Podkarpacki sanepid od 24 stycznia br. obejmował nadzorem epidemiologicznym 53 osoby, które w ostatnim czasie przebywały w rejonach utrzymującej się transmisji wirusa.
– Wszystkie osoby poddane były weryfikacji pod kątem stanu zdrowia, a dla bezpieczeństwa były lub są objęte dwutygodniowym nadzorem epidemiologicznym. Obecnie na terenie województwa podkarpackiego pod nadzorem pozostaje 28 osób. Wszystkie są zdrowe – zapewnił w środę dr Adam Sidor, Podkarpacki Państwowy Inspektor Sanitarny.
Dodatkowo trwa hospitalizacja trzech osób, są one w trakcie badań. Dotychczas na Podkarpaciu nie stwierdzono żadnego przypadku osoby zarażonej koronawirusem.
Gdzie zaczynają się schody?
O tym, jak w rzeczywistości wygląda nadzór nad osobami, które mogą być zarażone, opisała nam pani Teresa z Rzeszowa, której syn 23 lutego (w niedzielę) na jeden dzień wyleciał do Włoch. Tego samego dnia wrócił.
„Po powrocie, w poniedziałek i wtorek solidnie pracował. 26 lutego zadzwoniono do niego z pracy, aby dostarczył zaświadczenie, że jest zdrowy lub zwolnienie lekarskie. I tu zaczynają się schody. Lekarz rodzinny nie wystawi zwolnienia, bo nie jest chory. Zaświadczenia, że jest zdrowy też nie wystawi, ponieważ nie może tego stwierdzić” – opisuje pani Teresa.
Zadzwoniła do sanepidu. „Tam dowiedziałam się, że jeśli nie ma objawów koronawirusa (temperatura, trudności z oddychaniem itp.), syn może chodzić do pracy, ale przez cały okres 14 dni ma się kontrolować. Kolejny telefon wykonałam do NFZ. Tam połączono mnie do rzecznika, by otrzymać jakieś wskazówki. Nie odbierał telefonu” – pisze dalej kobieta.
Jej syn do końca tygodnia wziął urlop w pracy. Pani Teresa jest zdenerwowana, że w telewizji słyszy, że wszystko jest super.
„Szpitale przygotowane na reakcję na wirusa, minister zdrowia uspokaja, a w rzeczywistości osoby powracające w tym przypadku z Włoch są pozostawieni sami sobie. Zaświadczenia nie ma, zwolnienia nie dostanie, do pracy nie powinien chodzić przez 14 dni – czyli okres kwarantanny” – napisała pani Teresa.

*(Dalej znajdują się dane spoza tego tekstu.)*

(** One dependency; marshal.cpp:1100-1100. *)
Definition read_subpass_dependency2 : Rd VkSubpassDependency2.t :=
  sType <- r_i32 ; m1 <- r_u32 ; m2 <- r_u32 ; m3 <- r_u32 ; m4 <- r_u32 ; m5 <- r_u32 ;
  m6 <- r_u32 ; m7 <- r_u32 ; viewOffset <- r_i32 ;
  r_ok ;! rguard (sType =? VK_STRUCTURE_TYPE_SUBPASS_DEPENDENCY_2) ;!
  rret (VkSubpassDependency2.mk sType Null m1 m2 m3 m4 m5 m6 m7 viewOffset).

(** marshal.cpp:1093-1102. *)
Definition read_RenderPassCreateInfo2 : Rd t :=
  sType <- r_i32 ; flags <- r_u32 ;
  r_ok ;! rguard (sType =? VK_STRUCTURE_TYPE_RENDER_PASS_CREATE_INFO_2) ;!
  next <- read_pnext_chain RenderPass 0 ;
  attachments <- read_bounded true 40 read_attachment_description2 ;
  count <- r_u32 ; r_ok ;! rguard (negb (kMaxArrayElements <? count)) ;!
  subpasses <- rfor (Z.to_nat count) read_subpass_description2 ;
  dependencies <- read_bounded true 36 read_subpass_dependency2 ;
  masks <- read_bounded true 4 r_u32 ;
  r_ok ;!
  rret (mk sType next flags (fst attachments) (snd attachments) count (arr_ptr subpasses)
          (fst dependencies) (snd dependencies) (fst masks) (snd masks)).

Definition attachment_description2_ok (a : VkAttachmentDescription2.t) : Prop :=
  let '(VkAttachmentDescription2.mk _ _ flags f1 f2 f3 f4 f5 f6 f7 f8) := a in
  is_u32 flags /\ Forall is_i32 [f1; f2; f3; f4; f5; f6; f7; f8].

Definition subpass_dependency2_ok (d : VkSubpassDependency2.t) : Prop :=
  let '(VkSubpassDependency2.mk _ _ m1 m2 m3 m4 m5 m6 m7 viewOffset) := d in
  Forall is_u32 [m1; m2; m3; m4; m5; m6; m7] /\ is_i32 viewOffset.

Definition recv_attachment_description2 (a : VkAttachmentDescription2.t) :=
  let '(VkAttachmentDescription2.mk sType _ flags f1 f2 f3 f4 f5 f6 f7 f8) := a in
  VkAttachmentDescription2.mk sType Null flags f1 f2 f3 f4 f5 f6 f7 f8.

Definition recv_subpass_dependency2 (d : VkSubpassDependency2.t) :=
  let '(VkSubpassDependency2.mk sType _ m1 m2 m3 m4 m5 m6 m7 viewOffset) := d in
  VkSubpassDependency2.mk sType Null m1 m2 m3 m4 m5 m6 m7 viewOffset.

Lemma reads_attachment_description2 rest x b : write_attachment_description2 x = (true, b) ->
  attachment_description2_ok x ->
  reads_at rest read_attachment_description2 b (recv_attachment_description2 x).
Proof.
  destruct x as [sType ? ? ? ? ? ? ? ? ? ?]. intros Hw (Hu & Hi).
  apply stype_guard in Hw as [Hs ->]. forall_hyps.
  assert (is_i32 sType) by (rewrite Hs; by apply small_i32).
  unfold read_attachment_description2. apply Z.eqb_eq in Hs. reads_parts.
Qed.

Lemma reads_subpass_dependency2 rest x b : write_subpass_dependency2 x = (true, b) ->
  subpass_dependency2_ok x ->
  reads_at rest read_subpass_dependency2 b (recv_subpass_dependency2 x).
Proof.
  destruct x as [sType ? ? ? ? ? ? ? ? ?]. intros Hw (Hu & Hi).
  apply stype_guard in Hw as [Hs ->]. forall_hyps.
  assert (is_i32 sType) by (rewrite Hs; by apply small_i32).
  unfold read_subpass_dependency2. apply Z.eqb_eq in Hs. reads_parts.
Qed.

Lemma attachment_description2_length x b : write_attachment_description2 x = (true, b) ->
  40 <= Z.of_nat (length b).
Proof. revert x b. wire_length. Qed.

Lemma subpass_dependency2_length x b : write_subpass_dependency2 x = (true, b) ->
  36 <= Z.of_nat (length b).
Proof. revert x b. wire_length. Qed.

Lemma reads_subpasses rest n p bs : structs_ok subpass_description2_ok n p ->
  wfor write_subpass_description2 (arr p n) = (true, bs) ->
  reads_at rest (rfor (Z.to_nat n) read_subpass_description2) bs
    (map recv_subpass_description2 (arr p n)).
Proof.
  intros (Hn & Hl & Hok) Hw. apply wfor_true in Hw as (bss & HF & ->).
  replace (Z.to_nat n) with (length (arr p n)) by lia.
  apply (reads_for _ _ (fun x b => write_subpass_description2 x = (true, b) /\
                                   subpass_description2_ok x)).
  - clear -HF Hok. induction HF; forall_hyps; constructor; auto.
  - intros x b rest' [Hx Hk]. by apply reads_subpass_description2.
Qed.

Stanowisko Państwowej Inspekcji Pracy
Stanowisko w podobny sytuacjach wydała Państwowa Inspekcja Pracy. PIP przypomina, że pracodawca nie ma uprawnień, by samodzielnie oceniał stan zdrowia pracownika. „Niedopuszczenie pracownika do pracy, ze względu na potencjalne zarażeniem wirusem może narazić pracodawcę na zarzutu o nękanie, czy stosowanie mobbingu” – twierdzi PIP.
Według Inspekcji, jeżeli pracodawca dowiedział się, że pracownik był w strefie, gdzie mógł się zarazić koronawirusem, to może mu zaproponować pracę zdalną, pamiętając o zachowaniu m.in. norm czasu pracy. PIP odniosła się też do pytań, czy pracownika, wracającego z wypoczynku z regionu objętego koronawirusem, można wysłać na urlop.
„Pracodawca nie może zobowiązać pracownika powracającego do pracy z pobytu w strefie zagrożonej koronawirusem do wykorzystania urlopu wypoczynkowego. Nie jest też właściwy do podejmowania działań izolujących pracownika w ramach kwarantanny” twierdzi PIP.